医者との癒着がことあるごとに問題視されてきた製薬業界。グラクソ・スミスクライン(GSK)は今年から、MRの評価基準から売上目標を全廃。さらに、医者への寄付金制度なども根本から見直した。業界では驚きをもって受け止められた“挑戦”の真意を聞いた。(聞き手/ダイヤモンド・オンライン編集部 津本朋子)

――今年から、MRの評価基準から売上目標を全廃するという、業界で初めての試みに挑戦しました。

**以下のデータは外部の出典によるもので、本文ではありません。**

Lemma mock_scan_failure_absent (items : list (string * pyval)) :
  dict_get "mockScan" items = None ->
  mock_scan_failure (PDict items) = None.
Proof.
  intros Hscan. unfold mock_scan_failure, show_mock_scan, initial_world. run.
  unfold dict_has. rewrite Hscan. reflexivity.
Qed.

(** C3, where the code departs from it: a 200 response to the market scan
    whose [mockScan] object has no [totalScanned] makes the display raise
    [KeyError] inside the [try], and the test is reported failed. *)
Theorem market_scan_missing_subfield
        (w : World) (r : Response) (items scan : list (string * pyval)) :
  scenario_reply MarketScanAction w = Responds r ->
  status_code r = 200 ->
  json r = inr (PDict items) ->
  dict_get "mockScan" items = Some (PDict scan) ->
  dict_get "totalScanned" scan = None ->
  fst (test_market_scan_action w)
  = Ok (false, PDict [("error", PStr "'totalScanned'")]).
Proof.
  intros Hreply H200 Hjson Hscan Htotal.
  change test_market_scan_action with (scenario_func MarketScanAction).
  rewrite scenario_func_outcome, Hreply. unfold outcome_of.
  rewrite H200, Hjson, (mock_scan_failure_missing_total _ _ Hscan Htotal).
  reflexivity.
Qed.

(** The market scan does pass on a 200 whose JSON object has no
    [mockScan] at all. *)
Lemma market_scan_without_mock_scan
      (w : World) (r : Response) (items : list (string * pyval)) :
  scenario_reply MarketScanAction w = Responds r ->
  status_code r = 200 ->
  json r = inr (PDict items) ->
  dict_get "mockScan" items = None ->
  fst (test_market_scan_action w) = Ok (true, PDict items).
Proof.
  intros Hreply H200 Hjson Hscan.
  change test_market_scan_action with (scenario_func MarketScanAction).
  rewrite scenario_func_outcome, Hreply. unfold outcome_of.
  rewrite H200, Hjson, (mock_scan_failure_absent _ Hscan). reflexivity.
Qed.

(** C6: when the request of a test raises (time-out or any other failure
    of the transport), the test returns failed, with a detail that holds
    the message of the exception under ["error"] and no ["status"]; the
    request was sent once and is not sent again, and a whole run sends
    one request per entry of [tests]. *)
Theorem transport_failure_outcome (s : Scenario) (w : World) (e : exn) :
  scenario_reply s w = Fails e ->
  exists w',
    scenario_func s w = (Ok (false, PDict [("error", PStr (str_exn e))]), w')
    /\ dict_get "error" [("error", PStr (str_exn e))] = Some (PStr (str_exn e))
    /\ dict_get "status" [("error", PStr (str_exn e))] = None
    /\ posts w' = (posts w ++ [scenario_request s (utcnow_at (clock_reads w))])%list
    /\ (forall w0, List.length (posts (snd (main w0)))
                   = (List.length (posts w0) + List.length tests)%nat).
Proof.
  intros Hreply.
  destruct (scenario_func_run s w) as (w' & Hrun & _ & Hposts & _).
  exists w'. rewrite Hrun, Hreply. cbn [outcome_of error_detail].
  repeat split; try assumption.
  intros w0. destruct (main_run w0) as (w1 & w2 & _ & _ & Hmain & Hp & _).
  rewrite Hmain. cbn [snd]. rewrite Hp, length_app, requests_of_length. reflexivity.
Qed.

(** C9: when the negative test passes, its detail is exactly
    [{"handled_correctly": True}], whatever status and body the rejecting
    response had. *)
Theorem negative_pass_detail (w : World) :
  passed (test_invalid_payload w) = Some true ->
  detail (test_invalid_payload w) = Some (PDict [("handled_correctly", PBool true)]).
Proof.
  change test_invalid_payload with (scenario_func ErrorHandling).
  rewrite passed_outcome, detail_outcome. unfold outcome_of. cbn [is_negative].
  destruct (scenario_reply ErrorHandling w) as [r | e]; [| discriminate].
  destruct (status_code r =? 200); [| reflexivity].
  destruct (json r); discriminate.
Qed.

(** ** Timestamps *)

Lemma timestamp_ends_with_Z (now : datetime) : ends_with_Z (timestamp now).
Proof. exists (isoformat now). reflexivity. Qed.

Lemma append_associative (a b c : string) : (a ++ b) ++ c = a ++ b ++ c.
Proof.
  induction a as [| ch a IH]; cbn [String.append]; [reflexivity | now rewrite IH].
Qed.

Lemma all_from_spec (P : Z -> bool) (count : nat) :
  forall start,
    all_from P start count = true ->
    forall n, start <= n < start + Z.of_nat count -> P n = true.
Proof.
  induction count as [| count IH]; intros start Hall n Hn.
  - lia.
  - cbn [all_from] in Hall. apply andb_true_iff in Hall as [Hstart Hrest].
    destruct (Z.eq_dec n start) as [-> | Hne]; [exact Hstart |].
    apply (IH (start + 1) Hrest). lia.
Qed.

Lemma zfill_2_digits (n : Z) : 0 <= n < 100 -> digits 2 (zfill 2 (str_int n)) = true.
Proof.
  intros Hn.
  apply (all_from_spec (fun k => digits 2 (zfill 2 (str_int k))) (Z.to_nat 100) 0);
    [vm_compute; reflexivity | lia].
Qed.

Lemma zfill_4_digits (n : Z) : 0 <= n < 10000 -> digits 4 (zfill 4 (str_int n)) = true.
Proof.
  intros Hn.
  apply (all_from_spec (fun k => digits 4 (zfill 4 (str_int k))) (Z.to_nat 10000) 0);
    [vm_compute; reflexivity | lia].
Qed.

(** The text of a timestamp: date and time of day in digits of fixed
    widths, then the microseconds unless they are zero, then [Z]. *)
Lemma timestamp_shape (now : datetime) :
  valid_datetime now ->
  exists Y M D h m s fraction,
    timestamp now
    = Y ++ "-" ++ M ++ "-" ++ D ++ "T" ++ h ++ ":" ++ m ++ ":" ++ s ++ fraction ++ "Z"
    /\ digits 4 Y = true /\ digits 2 M = true /\ digits 2 D = true
    /\ digits 2 h = true /\ digits 2 m = true /\ digits 2 s = true
    /\ (if microsecond now =? 0 then fraction = EmptyString
        else fraction = "." ++ zfill 6 (str_int (microsecond now))).
Proof.
  intros (Hy & Hmo & Hd & Hh & Hmi & Hs & Hus).
  exists (zfill 4 (str_int (year now))), (zfill 2 (str_int (month now))),
    (zfill 2 (str_int (day now))), (zfill 2 (str_int (hour now))),
    (zfill 2 (str_int (minute now))), (zfill 2 (str_int (second now))),
    (if microsecond now =? 0 then EmptyString
     else "." ++ zfill 6 (str_int (microsecond now))).
  split.
  - unfold timestamp, isoformat. repeat rewrite append_associative. reflexivity.
  - repeat split;
      try (apply zfill_4_digits; lia); try (apply zfill_2_digits; lia).
    destruct (microsecond now =? 0); reflexivity.
Qed.

Example timestamp_on_the_second :
  timestamp (mkDatetime 2025 1 15 9 30 0 0) = "2025-01-15T09:30:00Z".
Proof. reflexivity. Qed.

Example timestamp_with_microseconds :
  timestamp (mkDatetime 2025 1 15 21 45 3 250000) = "2025-01-15T21:45:03.250000Z".
Proof. reflexivity. Qed.

(** ** The payloads *)

(** C7, as the code has it: each of the first four tests sends its fixed
    fields together with one [timestamp] field (at the top of the payload
    for the simple, deploy-ready and market scan tests, inside [metadata]
    and not at the top for the batch analysis) that holds
    [utcnow().isoformat()] followed by [Z]; the negative test sends
    [symbols] and [priority] alone, with no timestamp anywhere.  The
    payload of each test is given in full. *)
Theorem payload_timestamp (s : Scenario) (w : World) :
  let now := utcnow_at (clock_reads w) in
  let payload := json_payload (scenario_request s now) in
  let stamp := PStr (isoformat now ++ "Z") in
  posts (snd (scenario_func s w)) = (posts w ++ [scenario_request s now])%list
  /\ (forall other : datetime,
        remove_key_deep "timestamp" payload
        = remove_key_deep "timestamp" (json_payload (scenario_request s other)))
  /\ (if is_negative s
      then payload = PDict [("symbols", PList []); ("priority", PStr "normal")]
           /\ find_key_deep "timestamp" payload = None
      else find_key_deep "timestamp" payload = Some (PStr (isoformat now ++ "Z"))
           /\ ends_with_Z (isoformat now ++ "Z"))
  /\ payload
     = match s with
       | SimpleWebhook =>
           PDict [("test", PStr "simple");
                  ("timestamp", stamp)]
       | DeployReadyWebhook =>
           PDict [("action", PStr "test");
                  ("source", PStr "python-test-script");
                  ("timestamp", stamp)]
       | BatchAnalysis =>
           PDict [("symbols", PList [PStr "AAPL"; PStr "MSFT"; PStr "GOOGL"; PStr "TSLA";
                                     PStr "AMZN"; PStr "META"; PStr "NVDA"]);
                  ("priority", PStr "normal");
                  ("metadata", PDict [("source", PStr "python-test-script");
                                      ("test", PBool true);
                                      ("timestamp", stamp)])]
       | MarketScanAction =>
           PDict [("action", PStr "market_scan");
                  ("filters", PDict [("limit", PInt 10);
                                     ("minVolume", PInt 1000000);
                                     ("minPrice", PInt 5);
                                     ("maxPrice", PInt 500)]);
                  ("timestamp", stamp)]
       | ErrorHandling =>
           PDict [("symbols", PList []);
                  ("priority", PStr "normal")]
       end
  /\ count_key_deep "timestamp" payload = (if is_negative s then 0 else 1)%nat
  /\ match s with
     | BatchAnalysis =>
         item "timestamp" payload = None
         /\ exists metadata,
             item "metadata" payload = Some metadata
             /\ item "timestamp" metadata = Some stamp
     | ErrorHandling => item "timestamp" payload = None
     | _ => item "timestamp" payload = Some stamp
     end
  /\ remove_key_deep "timestamp" payload
     = match s with
       | SimpleWebhook => PDict [("test", PStr "simple")]
       | DeployReadyWebhook =>
           PDict [("action", PStr "test"); ("source", PStr "python-test-script")]
       | BatchAnalysis =>
           PDict [("symbols", PList [PStr "AAPL"; PStr "MSFT"; PStr "GOOGL"; PStr "TSLA";
                                     PStr "AMZN"; PStr "META"; PStr "NVDA"]);
                  ("priority", PStr "normal");
                  ("metadata", PDict [("source", PStr "python-test-script");
                                      ("test", PBool true)])]
       | MarketScanAction =>
           PDict [("action", PStr "market_scan");
                  ("filters", PDict [("limit", PInt 10);
                                     ("minVolume", PInt 1000000);
                                     ("minPrice", PInt 5);
                                     ("maxPrice", PInt 500)])]
       | ErrorHandling =>
           PDict [("symbols", PList []); ("priority", PStr "normal")]
       end.
Proof.
  intros now payload stamp.
  destruct (scenario_func_run s w) as (w' & Hrun & _ & Hposts & _).
  rewrite Hrun. cbn [snd]. split; [exact Hposts |].
  split.
  { intros other. subst payload. destruct s; reflexivity. }
  split.
  { subst payload.
    destruct s; cbn [is_negative]; split;
      first [reflexivity | apply timestamp_ends_with_Z]. }
  subst payload stamp.
  destruct s; cbn [is_negative];
    (split; [reflexivity |]); (split; [reflexivity |]); (split; [| reflexivity]);
    try reflexivity.
  split; [reflexivity |]. eexists. split; reflexivity.
Qed.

背景には医者との癒着体質を改め、透明でクリーンな営業体制を築くという意図があるのでしょうか?

 GSKも昨年、中国で不祥事を起こすなど、厳しい状況もありました。ただ、こうした施策を行おうとグローバルのトップが考え始めたのは不祥事がきっかけではありません。もっと前から、こうした路線を志向し始めていました。

 製薬会社の顧客は誰なのか?それはドクターではなく、患者さんです。GSKが営業活動を熱心にすることで、GSKの薬が合わない患者さんにまで提供されるというようなことがあってはなりません。あくまでも、患者さんの状態に合った、ベストの医薬品が処方されなければならないのです。

フィリップ・フォシェ
1980年、パリ大学で法学位を取得、HEC(経営大学院)にて経営管理修士課程(MBA)を取得。84年、ヘキスト・マリオン・ルセルに入社、96年サノフィ・サンテラボに入社、2001年日本法人社長に就任。05年サノフィ・アベンティス・グループのマネジメントコミッティメンバー、09年シニア・バイスプレジデントに就任。10年よりGSK日本法人社長に就任。 Photo  by  Kazutoshi  Sumitomo

 ではMRは何をすべきなのか?一番の使命は、製品情報を正しくドクターに提供するということです。親密な営業活動を行って「(うちの製品を使うように)ドクターの気を変えさせよう」ということは、してはなりません。

 また、ドクターだって、MRとの関係に多くの時間を割くべきではないはずです。本来、患者さんの治療や、大学の教員であれば、学生の教育、さらには研究などに優先的に取り組むべきでしょう。それらをサポートする存在がMRだと考えています。

――とはいえ、これまでMRは売上高を重要視する職業だったはずです。現場からは戸惑いの声が上がったのではないですか?

 いいえ、あまり懸念の声は出ませんでした。日本ではこれまでも、売上は評価基準の一部でしかなく、チームワークを重視するカルチャーだったことも影響しているかもしれませんね。グローバルで見れば、国によっては売上が評価に占める割合が大きいところもあります。そうした地域では、また違った反応があったかもしれませんが。

 また、売上を重点的に考えると、詳細なセールスデータを収拾しなければなりませんよね。どの患者さんに、どのように処方されただとか。当然ながら、それは機密データですから、簡単には手に入らず不正確になりがちです。集めにくいデータを苦労してかき集めて売り込もうとか、複雑なことをしなければなりません。むしろ、売上という評価基準をなくした方が、すっきりするのです。